(Your assignment) As the lines appear below, please set them down exactly, starting at the first and finishing with the one containing "From Equations Require Import Equations.".

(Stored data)
◆ ◆ ◆
(** * The SMPP submission service of vumi, [vumi/transports/smpp/smpp_service.py]

    A shallow embedding of [SmppService]: the byte-budget decision, the
    chunking loop, the three submission paths built on [submit_sm]
    (payload, SAR, UDH) and the dispatch of submission responses.

    Python 2 byte strings are lists of bytes, keyword arguments are finite
    maps from names to dynamically typed values, and the collaborators of the
    service (protocol session, sequence generator, multipart stash,
    transport) live in an explicit state that every operation threads. *)

From Equations Require Import Equations.
From Stdlib.Strings Require Import Byte.
From stdpp Require Import gmap strings list fin_maps.

Local Open Scope Z_scope.

(** ** Byte strings *)

(** A Python 2 [str]. *)
Abbreviation bytes := (list byte).

(** [ord(ch)] *)
Definition ord (ch : byte) : Z := Z.of_N (Byte.to_N ch).

(** [chr(n)]: a one character string, [ValueError] (here [None]) outside
    [range(256)]. *)
Definition chr (n : Z) : option byte :=
  if decide (0 ≤ n) then Byte.of_N (Z.to_N n) else None.

(** ** Module constants *)

Definition GSM_MAX_SMS_BYTES : nat := 140.
Definition GSM_MAX_SMS_7BIT_CHARS : nat := 160.

(** ** Byte budget and chunking *)

Module Split.

(** [all(0x20 <= ord(ch) <= 0x7f for ch in message)] *)
Definition printable (ch : byte) : bool :=
  (0x20 <=? ord ch) && (ord ch <=? 0x7f).
(** * HL7AutoCT: the field codec, the message assembler and the projector

    A shallow embedding of [hl7v2_parser.py] (field decoder, message
    splitter, message assembler, tabular projector) and of the display
    renderer of [generate_hl7v2_specification.py], followed by the
    properties of these functions.

    Conventions of the embedding.
    - A Python [str] is a [string]; a character is a code point below 256.
    - A Python object is a [pyval]: [None], a [bool], an [int], a [str] or a
      [list] of objects.  Floats and dictionaries used as field values are
      outside the embedding.
    - A Python [dict] is an association list in insertion order, the order
      in which Python iterates over it.
    - A call that may raise has an [outcome]: [Returns v] or [Raises e]. *)

From Stdlib Require Import String Ascii List Bool Arith ZArith Lia.
From Stdlib Require Import DecimalString DecimalNat DecimalZ.
Import ListNotations.
Open Scope list_scope.
Open Scope string_scope.

Set Warnings "-register-all".

(** ** Python values and exceptions *)

Inductive pyval : Type :=
| PNone
| PBool (b : bool)
| PInt (z : Z)
| PStr (s : string)
| PList (items : list pyval).

Inductive exn : Type :=
| IndexError
| AttributeError.

Inductive outcome (A : Type) : Type :=
| Returns (a : A)
| Raises (e : exn).

Arguments Returns {A} a.
Arguments Raises {A} e.

Definition bind {A B : Type} (m : outcome A) (k : A -> outcome B) : outcome B :=
  match m with
  | Returns a => k a
  | Raises e => Raises e
  end.

Notation "x <- m ;; k" := (bind m (fun x => k))
  (at level 61, m at next level, right associativity).

(** [l[i]] for a non-negative index. *)
Definition py_index {A : Type} (l : list A) (i : nat) : outcome A :=
  match nth_error l i with
  | Some x => Returns x
  | None => Raises IndexError
  end.

(** [for x in xs: ...] over a body that may raise. *)
Fixpoint for_each {A S : Type} (body : S -> A -> outcome S) (xs : list A) (st : S)
  : outcome S :=
  match xs with
  | [] => Returns st
  | x :: rest => st' <- body st x ;; for_each body rest st'
  end.

(** ** Python string operations *)

(** [c in s] for a one-character [c]. *)
Fixpoint str_contains (c : ascii) (s : string) : bool :=
  match s with
  | EmptyString => false
  | String a rest => Ascii.eqb a c || str_contains c rest
  end.

(** Splitting at every character that satisfies [p]: [re.split] on an
    alternation of single characters, and [str.split] on one character. *)
Fixpoint split_on (p : ascii -> bool) (s : string) : list string :=
  match s with
  | EmptyString => [EmptyString]
  | String a rest =>
      if p a then EmptyString :: split_on p rest
      else match split_on p rest with
           | piece :: pieces => String a piece :: pieces
           | [] => [String a EmptyString]
           end
  end.

(** No character of [s] satisfies [p]. *)
Fixpoint none_of (p : ascii -> bool) (s : string) : bool :=
  match s with
  | EmptyString => true
  | String a rest => negb (p a) && none_of p rest
  end.

(** [s.split(c)] *)
Definition str_split (c : ascii) (s : string) : list string :=
  split_on (Ascii.eqb c) s.

(** [sep.join(l)] *)
Definition str_join (sep : string) (l : list string) : string :=
  String.concat sep l.

(** [str.isspace] on one character (code points below 256). *)
Definition is_space (c : ascii) : bool :=
  let n := nat_of_ascii c in
  (((9 <=? n) && (n <=? 13)) || ((28 <=? n) && (n <=? 32))
   || (n =? 133) || (n =? 160))%nat.

Fixpoint lstrip (s : string) : string :=
  match s with
  | EmptyString => EmptyString
  | String a rest => if is_space a then lstrip rest else s
  end.

Fixpoint rstrip (s : string) : string :=
  match s with
  | EmptyString => EmptyString
  | String a rest =>
      match rstrip rest with
      | EmptyString => if is_space a then EmptyString else String a EmptyString
      | kept => String a kept
      end
  end.

(** [s.strip()] *)
Definition strip (s : string) : string := rstrip (lstrip s).

(** Every character of [s] is white space; so is the empty string. *)
Fixpoint all_space (s : string) : bool :=
  match s with
  | EmptyString => true
  | String a rest => is_space a && all_space rest
  end.

(** [s.startswith(p)] *)
Definition startswith (s p : string) : bool := String.prefix p s.

(** [pat in s]: the text [pat] occurs in [s]. *)
Fixpoint occurs (pat s : string) : bool :=
  String.prefix pat s ||
  match s with
  | EmptyString => false
  | String _ rest => occurs pat rest
  end.

(** [s.endswith(p)] *)
Fixpoint endswith (s p : string) : bool :=
  String.eqb s p ||
  match s with
  | EmptyString => false
  | String _ rest => endswith rest p
  end.

(** [not s] for a string. *)
Definition is_empty (s : string) : bool :=
  match s with
  | EmptyString => true
  | String _ _ => false
  end.

Definition newline : string := String "010" EmptyString.

(** [re.split] on a pattern that is a literal, non-empty text: the text is
    cut at its leftmost occurrences that do not overlap.  [skip] counts the
    characters of the current occurrence that remain to be passed over. *)
Fixpoint split_literal_go (pat : string) (skip : nat) (s : string) : list string :=
  match s with
  | EmptyString => [EmptyString]
  | String a rest =>
      match skip with
      | S k => split_literal_go pat k rest
      | O =>
          if String.prefix pat s
          then EmptyString :: split_literal_go pat (String.length pat - 1) rest
          else match split_literal_go pat 0 rest with
               | piece :: pieces => String a piece :: pieces
               | [] => [String a EmptyString]
               end
      end
  end.

Definition re_split_literal (pat s : string) : list string :=
  split_literal_go pat 0 s.

(** [str(n)] for a natural number and for an integer. *)
Definition str_of_nat (n : nat) : string :=
  NilEmpty.string_of_uint (Nat.to_uint n).

Definition str_of_Z (z : Z) : string :=
  NilEmpty.string_of_int (Z.to_int z).

(** ** Dictionaries *)

Section Dict.
Context {V : Type}.

(** [d.get(k)] *)
Fixpoint dict_get (k : string) (d : list (string * V)) : option V :=
  match d with
  | [] => None
  | (k', v) :: rest => if String.eqb k' k then Some v else dict_get k rest
  end.

(** [d[k] = v]: an existing key keeps its place, a new key goes last. *)
Fixpoint dict_set (k : string) (v : V) (d : list (string * V)) : list (string * V) :=
  match d with
  | [] => [(k, v)]
  | (k', v') :: rest =>
      if String.eqb k' k then (k', v) :: rest else (k', v') :: dict_set k v rest
  end.

(** [d.keys()] *)
Definition dict_keys (d : list (string * V)) : list string := map fst d.
End Dict.

(** [d[k]] on a [defaultdict(list)], read only. *)
Definition dict_list {A : Type} (k : string) (d : list (string * list A)) : list A :=
  match dict_get k d with
  | Some l => l
  | None => []
  end.

(** [d[k].append(x)] on a [defaultdict(list)]. *)
Definition dict_append {A : Type} (k : string) (x : A) (d : list (string * list A))
  : list (string * list A) :=
  match dict_get k d with
  | Some l => dict_set k (l ++ [x])%list d
  | None => dict_set k [x] d
  end.

(** ** [str], [repr] and [json.dumps] *)

Definition hex_digit (n : nat) : ascii :=
  nth n (list_ascii_of_string "0123456789abcdef") "0"%char.

Definition hex2 (c : ascii) : string :=
  let n := nat_of_ascii c in
  String (hex_digit (n / 16)) (String (hex_digit (n mod 16)) EmptyString).

Fixpoint flat_map_str (f : ascii -> string) (s : string) : string :=
  match s with
  | EmptyString => EmptyString
  | String a rest => f a ++ flat_map_str f rest
  end.

Definition double_quote : ascii := "034".
Definition single_quote : ascii := "039".
Definition backslash : ascii := "092".

(** [str.isprintable] on one character. *)
Definition is_printable (c : ascii) : bool :=
  let n := nat_of_ascii c in
  (((32 <=? n) && (n <=? 126)) || ((161 <=? n) && negb (n =? 173)))%nat.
◆ ◆ ◆
(Answer section)
(** * The SMPP submission service of vumi, [vumi/transports/smpp/smpp_service.py]

    A shallow embedding of [SmppService]: the byte-budget decision, the
    chunking loop, the three submission paths built on [submit_sm]
    (payload, SAR, UDH) and the dispatch of submission responses.

    Python 2 byte strings are lists of bytes, keyword arguments are finite
    maps from names to dynamically typed values, and the collaborators of the
    service (protocol session, sequence generator, multipart stash,
    transport) live in an explicit state that every operation threads. *)

From Equations Require Import Equations.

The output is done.